(Dataset records)
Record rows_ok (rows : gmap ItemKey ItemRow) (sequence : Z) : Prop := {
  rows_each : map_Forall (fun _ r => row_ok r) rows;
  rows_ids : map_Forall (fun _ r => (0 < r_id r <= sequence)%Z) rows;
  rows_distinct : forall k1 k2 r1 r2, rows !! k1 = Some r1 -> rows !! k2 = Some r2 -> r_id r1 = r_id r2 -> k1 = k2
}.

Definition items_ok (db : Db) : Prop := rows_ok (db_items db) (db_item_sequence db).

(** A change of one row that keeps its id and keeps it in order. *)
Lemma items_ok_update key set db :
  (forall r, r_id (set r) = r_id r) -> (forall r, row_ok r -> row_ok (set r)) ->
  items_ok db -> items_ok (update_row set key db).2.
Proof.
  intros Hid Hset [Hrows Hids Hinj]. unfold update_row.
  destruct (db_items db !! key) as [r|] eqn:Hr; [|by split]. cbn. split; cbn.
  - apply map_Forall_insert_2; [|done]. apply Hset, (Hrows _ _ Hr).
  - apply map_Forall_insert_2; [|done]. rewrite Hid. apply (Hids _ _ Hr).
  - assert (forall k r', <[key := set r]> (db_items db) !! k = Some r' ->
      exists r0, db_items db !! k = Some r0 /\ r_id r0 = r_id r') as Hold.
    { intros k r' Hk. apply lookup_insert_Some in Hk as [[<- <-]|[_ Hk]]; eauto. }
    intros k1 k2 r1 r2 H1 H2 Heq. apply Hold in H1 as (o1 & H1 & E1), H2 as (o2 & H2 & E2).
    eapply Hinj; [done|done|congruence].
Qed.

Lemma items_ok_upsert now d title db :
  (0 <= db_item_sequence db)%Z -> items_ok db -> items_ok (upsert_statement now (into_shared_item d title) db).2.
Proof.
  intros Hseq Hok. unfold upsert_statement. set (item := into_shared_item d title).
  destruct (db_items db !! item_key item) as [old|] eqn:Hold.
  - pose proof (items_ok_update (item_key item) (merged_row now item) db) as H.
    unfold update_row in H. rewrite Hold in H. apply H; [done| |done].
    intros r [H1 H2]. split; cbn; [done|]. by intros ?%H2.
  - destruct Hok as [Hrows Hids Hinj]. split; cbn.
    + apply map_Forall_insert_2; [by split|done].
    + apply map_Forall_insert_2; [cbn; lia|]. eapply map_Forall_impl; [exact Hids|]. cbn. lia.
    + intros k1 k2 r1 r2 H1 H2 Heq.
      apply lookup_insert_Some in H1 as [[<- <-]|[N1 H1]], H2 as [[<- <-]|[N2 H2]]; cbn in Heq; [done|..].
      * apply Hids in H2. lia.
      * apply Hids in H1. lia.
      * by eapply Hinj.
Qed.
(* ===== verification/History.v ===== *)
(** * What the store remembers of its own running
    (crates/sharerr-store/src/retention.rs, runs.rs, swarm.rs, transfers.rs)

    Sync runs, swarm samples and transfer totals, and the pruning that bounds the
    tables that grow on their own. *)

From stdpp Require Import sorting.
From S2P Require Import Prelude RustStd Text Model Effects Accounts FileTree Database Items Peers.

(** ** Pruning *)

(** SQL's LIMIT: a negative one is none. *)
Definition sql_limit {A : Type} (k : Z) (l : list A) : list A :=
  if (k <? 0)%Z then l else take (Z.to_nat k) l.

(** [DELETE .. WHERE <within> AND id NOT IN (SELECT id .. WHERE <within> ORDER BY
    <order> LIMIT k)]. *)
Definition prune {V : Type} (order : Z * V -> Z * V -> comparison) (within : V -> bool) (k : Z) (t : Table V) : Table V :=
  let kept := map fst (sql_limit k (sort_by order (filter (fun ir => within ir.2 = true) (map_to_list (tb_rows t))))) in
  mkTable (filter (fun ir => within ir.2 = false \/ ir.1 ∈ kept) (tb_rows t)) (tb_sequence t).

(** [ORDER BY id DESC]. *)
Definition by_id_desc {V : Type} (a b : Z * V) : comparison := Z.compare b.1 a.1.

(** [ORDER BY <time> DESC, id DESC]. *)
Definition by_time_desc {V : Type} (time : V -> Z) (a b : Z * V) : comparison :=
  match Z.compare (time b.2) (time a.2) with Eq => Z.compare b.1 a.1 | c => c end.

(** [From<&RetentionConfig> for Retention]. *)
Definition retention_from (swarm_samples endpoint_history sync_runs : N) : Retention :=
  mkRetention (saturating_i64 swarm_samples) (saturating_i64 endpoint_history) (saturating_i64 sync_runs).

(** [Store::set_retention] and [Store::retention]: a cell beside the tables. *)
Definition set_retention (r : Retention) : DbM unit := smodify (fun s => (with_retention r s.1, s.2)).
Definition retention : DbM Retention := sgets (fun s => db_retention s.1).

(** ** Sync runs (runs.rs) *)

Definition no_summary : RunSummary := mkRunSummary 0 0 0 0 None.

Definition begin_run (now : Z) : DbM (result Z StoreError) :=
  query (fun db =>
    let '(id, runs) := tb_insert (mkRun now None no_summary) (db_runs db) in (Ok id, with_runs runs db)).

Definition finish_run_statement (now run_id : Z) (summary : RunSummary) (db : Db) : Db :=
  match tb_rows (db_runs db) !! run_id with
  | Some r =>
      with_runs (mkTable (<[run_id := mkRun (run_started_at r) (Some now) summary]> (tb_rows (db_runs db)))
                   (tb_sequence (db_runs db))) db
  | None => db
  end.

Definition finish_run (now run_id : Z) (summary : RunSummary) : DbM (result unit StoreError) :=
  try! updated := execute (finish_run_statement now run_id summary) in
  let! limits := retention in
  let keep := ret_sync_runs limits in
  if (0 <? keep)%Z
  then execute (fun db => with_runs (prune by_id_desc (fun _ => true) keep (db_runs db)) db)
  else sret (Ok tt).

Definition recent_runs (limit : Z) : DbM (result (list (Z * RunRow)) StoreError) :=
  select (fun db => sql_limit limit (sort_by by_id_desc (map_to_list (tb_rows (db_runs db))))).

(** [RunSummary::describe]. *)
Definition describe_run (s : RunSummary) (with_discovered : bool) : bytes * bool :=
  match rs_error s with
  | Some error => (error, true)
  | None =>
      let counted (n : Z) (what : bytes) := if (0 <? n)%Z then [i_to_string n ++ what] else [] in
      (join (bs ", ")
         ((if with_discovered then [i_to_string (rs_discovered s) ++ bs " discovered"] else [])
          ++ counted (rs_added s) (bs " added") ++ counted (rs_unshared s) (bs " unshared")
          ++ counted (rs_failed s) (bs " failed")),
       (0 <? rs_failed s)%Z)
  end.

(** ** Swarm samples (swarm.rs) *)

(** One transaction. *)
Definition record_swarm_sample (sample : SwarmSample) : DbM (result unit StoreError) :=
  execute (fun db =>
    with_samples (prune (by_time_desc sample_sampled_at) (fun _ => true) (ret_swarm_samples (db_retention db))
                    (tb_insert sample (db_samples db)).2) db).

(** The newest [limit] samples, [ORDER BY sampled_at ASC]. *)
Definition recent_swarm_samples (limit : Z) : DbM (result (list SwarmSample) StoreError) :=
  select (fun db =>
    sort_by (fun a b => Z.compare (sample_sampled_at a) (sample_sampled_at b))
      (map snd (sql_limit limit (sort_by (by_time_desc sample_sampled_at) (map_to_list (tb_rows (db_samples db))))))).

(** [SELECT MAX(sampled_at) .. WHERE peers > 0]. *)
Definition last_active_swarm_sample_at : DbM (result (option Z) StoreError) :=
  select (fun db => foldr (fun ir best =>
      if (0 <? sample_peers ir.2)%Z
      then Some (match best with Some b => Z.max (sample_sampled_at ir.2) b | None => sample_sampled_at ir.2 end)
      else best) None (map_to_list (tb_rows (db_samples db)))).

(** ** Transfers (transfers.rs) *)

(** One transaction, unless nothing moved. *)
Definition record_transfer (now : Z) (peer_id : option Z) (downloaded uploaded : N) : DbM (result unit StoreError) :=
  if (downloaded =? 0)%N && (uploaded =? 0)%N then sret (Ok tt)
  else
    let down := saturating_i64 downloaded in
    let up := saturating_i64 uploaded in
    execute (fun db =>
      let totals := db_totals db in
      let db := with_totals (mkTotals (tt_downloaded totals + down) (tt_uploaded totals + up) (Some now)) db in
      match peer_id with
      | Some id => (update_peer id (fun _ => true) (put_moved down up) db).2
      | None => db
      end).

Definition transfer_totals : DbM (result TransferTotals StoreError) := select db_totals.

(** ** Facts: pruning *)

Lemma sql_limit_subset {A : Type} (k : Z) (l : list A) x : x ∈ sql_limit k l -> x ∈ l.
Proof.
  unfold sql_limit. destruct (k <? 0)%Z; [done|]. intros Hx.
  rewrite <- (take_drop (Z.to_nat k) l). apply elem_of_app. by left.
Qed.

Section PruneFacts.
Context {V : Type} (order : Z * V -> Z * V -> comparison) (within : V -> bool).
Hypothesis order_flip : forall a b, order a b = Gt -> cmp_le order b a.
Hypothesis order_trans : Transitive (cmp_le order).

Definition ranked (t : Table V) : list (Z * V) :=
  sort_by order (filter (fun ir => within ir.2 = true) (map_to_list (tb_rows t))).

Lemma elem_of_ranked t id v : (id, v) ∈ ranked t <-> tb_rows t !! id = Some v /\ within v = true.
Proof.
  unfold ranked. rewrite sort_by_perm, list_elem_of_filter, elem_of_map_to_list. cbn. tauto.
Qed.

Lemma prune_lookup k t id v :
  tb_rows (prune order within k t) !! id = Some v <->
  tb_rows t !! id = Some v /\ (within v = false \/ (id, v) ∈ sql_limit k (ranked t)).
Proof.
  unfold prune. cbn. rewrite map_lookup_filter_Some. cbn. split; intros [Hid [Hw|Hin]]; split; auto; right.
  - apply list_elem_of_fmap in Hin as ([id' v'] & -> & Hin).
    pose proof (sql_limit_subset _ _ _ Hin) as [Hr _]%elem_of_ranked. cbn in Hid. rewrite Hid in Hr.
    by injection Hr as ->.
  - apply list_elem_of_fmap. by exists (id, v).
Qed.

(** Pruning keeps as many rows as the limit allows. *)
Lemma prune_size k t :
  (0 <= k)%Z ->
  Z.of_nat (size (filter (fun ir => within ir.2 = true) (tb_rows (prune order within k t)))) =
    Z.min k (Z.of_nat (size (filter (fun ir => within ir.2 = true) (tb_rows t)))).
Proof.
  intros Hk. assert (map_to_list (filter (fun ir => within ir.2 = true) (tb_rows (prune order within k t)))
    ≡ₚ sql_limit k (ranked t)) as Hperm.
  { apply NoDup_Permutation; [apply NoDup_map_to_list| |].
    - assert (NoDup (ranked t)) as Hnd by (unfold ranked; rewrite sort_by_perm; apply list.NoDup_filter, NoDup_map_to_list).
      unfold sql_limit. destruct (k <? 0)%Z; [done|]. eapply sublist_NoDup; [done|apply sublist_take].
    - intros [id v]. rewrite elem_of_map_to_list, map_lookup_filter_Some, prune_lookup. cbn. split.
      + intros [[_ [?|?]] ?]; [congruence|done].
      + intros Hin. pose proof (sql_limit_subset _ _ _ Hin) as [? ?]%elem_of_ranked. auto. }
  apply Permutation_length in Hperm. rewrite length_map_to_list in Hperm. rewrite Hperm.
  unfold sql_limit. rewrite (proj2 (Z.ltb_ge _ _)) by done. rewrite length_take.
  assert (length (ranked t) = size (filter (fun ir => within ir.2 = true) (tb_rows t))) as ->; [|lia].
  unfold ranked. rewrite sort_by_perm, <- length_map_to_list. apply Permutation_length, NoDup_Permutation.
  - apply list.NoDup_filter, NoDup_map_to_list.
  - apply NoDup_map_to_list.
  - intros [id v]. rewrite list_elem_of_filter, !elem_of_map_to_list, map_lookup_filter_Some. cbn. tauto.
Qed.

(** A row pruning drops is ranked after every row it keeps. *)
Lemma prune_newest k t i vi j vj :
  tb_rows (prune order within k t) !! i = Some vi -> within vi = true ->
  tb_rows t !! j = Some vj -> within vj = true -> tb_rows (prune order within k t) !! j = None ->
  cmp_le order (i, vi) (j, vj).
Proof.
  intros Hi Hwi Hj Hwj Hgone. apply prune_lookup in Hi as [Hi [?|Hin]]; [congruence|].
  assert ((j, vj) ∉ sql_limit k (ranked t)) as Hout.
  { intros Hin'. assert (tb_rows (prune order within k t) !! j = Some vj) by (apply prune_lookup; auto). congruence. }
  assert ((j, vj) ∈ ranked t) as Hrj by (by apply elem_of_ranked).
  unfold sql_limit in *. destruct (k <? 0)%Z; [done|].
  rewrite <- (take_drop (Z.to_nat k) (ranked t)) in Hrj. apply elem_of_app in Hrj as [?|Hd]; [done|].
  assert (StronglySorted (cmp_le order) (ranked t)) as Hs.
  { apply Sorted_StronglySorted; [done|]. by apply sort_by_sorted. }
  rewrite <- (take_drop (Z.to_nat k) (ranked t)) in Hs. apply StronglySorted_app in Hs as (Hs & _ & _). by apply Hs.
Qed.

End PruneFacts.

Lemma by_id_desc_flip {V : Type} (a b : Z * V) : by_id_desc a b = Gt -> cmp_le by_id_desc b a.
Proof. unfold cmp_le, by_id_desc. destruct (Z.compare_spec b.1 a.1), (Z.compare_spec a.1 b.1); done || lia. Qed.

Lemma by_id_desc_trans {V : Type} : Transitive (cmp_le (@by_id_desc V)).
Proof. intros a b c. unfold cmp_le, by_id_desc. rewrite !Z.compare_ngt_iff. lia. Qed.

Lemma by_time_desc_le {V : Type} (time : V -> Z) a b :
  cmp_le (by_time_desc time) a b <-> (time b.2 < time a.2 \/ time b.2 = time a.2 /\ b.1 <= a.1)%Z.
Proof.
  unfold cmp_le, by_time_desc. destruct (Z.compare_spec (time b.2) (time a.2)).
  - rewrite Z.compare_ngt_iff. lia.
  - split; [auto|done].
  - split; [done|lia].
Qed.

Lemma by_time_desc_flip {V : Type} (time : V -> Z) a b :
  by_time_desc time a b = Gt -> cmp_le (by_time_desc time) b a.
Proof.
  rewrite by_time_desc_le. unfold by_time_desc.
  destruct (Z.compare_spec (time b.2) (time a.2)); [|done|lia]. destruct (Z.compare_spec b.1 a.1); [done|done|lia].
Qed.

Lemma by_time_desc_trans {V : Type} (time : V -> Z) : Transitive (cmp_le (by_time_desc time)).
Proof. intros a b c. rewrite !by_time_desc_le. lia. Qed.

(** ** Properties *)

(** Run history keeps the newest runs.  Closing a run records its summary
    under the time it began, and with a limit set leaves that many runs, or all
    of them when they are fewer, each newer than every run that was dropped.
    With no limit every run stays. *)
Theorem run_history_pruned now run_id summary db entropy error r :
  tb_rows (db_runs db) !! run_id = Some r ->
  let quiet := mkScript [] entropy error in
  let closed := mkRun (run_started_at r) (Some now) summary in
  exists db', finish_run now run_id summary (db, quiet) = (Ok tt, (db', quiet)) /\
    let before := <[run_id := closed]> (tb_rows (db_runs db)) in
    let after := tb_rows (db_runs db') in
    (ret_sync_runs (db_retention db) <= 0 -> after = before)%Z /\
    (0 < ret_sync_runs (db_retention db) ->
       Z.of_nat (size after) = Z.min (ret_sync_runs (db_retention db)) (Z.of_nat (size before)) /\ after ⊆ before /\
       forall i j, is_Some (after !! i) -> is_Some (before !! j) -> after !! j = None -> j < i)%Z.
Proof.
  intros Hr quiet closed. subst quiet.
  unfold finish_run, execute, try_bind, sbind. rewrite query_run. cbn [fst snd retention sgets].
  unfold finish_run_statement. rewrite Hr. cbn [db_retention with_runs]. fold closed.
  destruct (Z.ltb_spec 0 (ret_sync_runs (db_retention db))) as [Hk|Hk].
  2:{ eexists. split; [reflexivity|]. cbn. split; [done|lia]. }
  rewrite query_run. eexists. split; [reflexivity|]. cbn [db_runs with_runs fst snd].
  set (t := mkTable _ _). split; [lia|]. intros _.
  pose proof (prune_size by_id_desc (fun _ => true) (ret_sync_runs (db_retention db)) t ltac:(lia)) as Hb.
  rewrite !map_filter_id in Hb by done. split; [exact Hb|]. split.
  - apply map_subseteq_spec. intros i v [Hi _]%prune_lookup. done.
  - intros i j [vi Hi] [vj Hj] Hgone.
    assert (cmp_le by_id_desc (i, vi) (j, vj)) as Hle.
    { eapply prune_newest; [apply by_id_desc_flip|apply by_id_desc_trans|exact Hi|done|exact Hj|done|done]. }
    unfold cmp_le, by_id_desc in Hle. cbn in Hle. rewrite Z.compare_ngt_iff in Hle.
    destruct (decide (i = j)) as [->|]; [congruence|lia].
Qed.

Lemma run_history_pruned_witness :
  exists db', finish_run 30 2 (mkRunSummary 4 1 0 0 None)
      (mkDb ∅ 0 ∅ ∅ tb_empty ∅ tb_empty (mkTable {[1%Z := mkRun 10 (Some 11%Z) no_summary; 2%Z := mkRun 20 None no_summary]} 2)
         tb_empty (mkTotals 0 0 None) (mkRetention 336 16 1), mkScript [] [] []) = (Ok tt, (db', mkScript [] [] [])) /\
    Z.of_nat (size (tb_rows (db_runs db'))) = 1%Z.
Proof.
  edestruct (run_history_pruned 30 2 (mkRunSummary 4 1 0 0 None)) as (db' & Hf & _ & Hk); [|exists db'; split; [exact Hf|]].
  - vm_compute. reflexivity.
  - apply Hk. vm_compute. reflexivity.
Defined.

- _WORK INSTRUCTIONS_
For this exercise, copy every line of the data that holds "limits".

- _WRITTEN ANSWER_
  let! limits := retention in
  let keep := ret_sync_runs limits in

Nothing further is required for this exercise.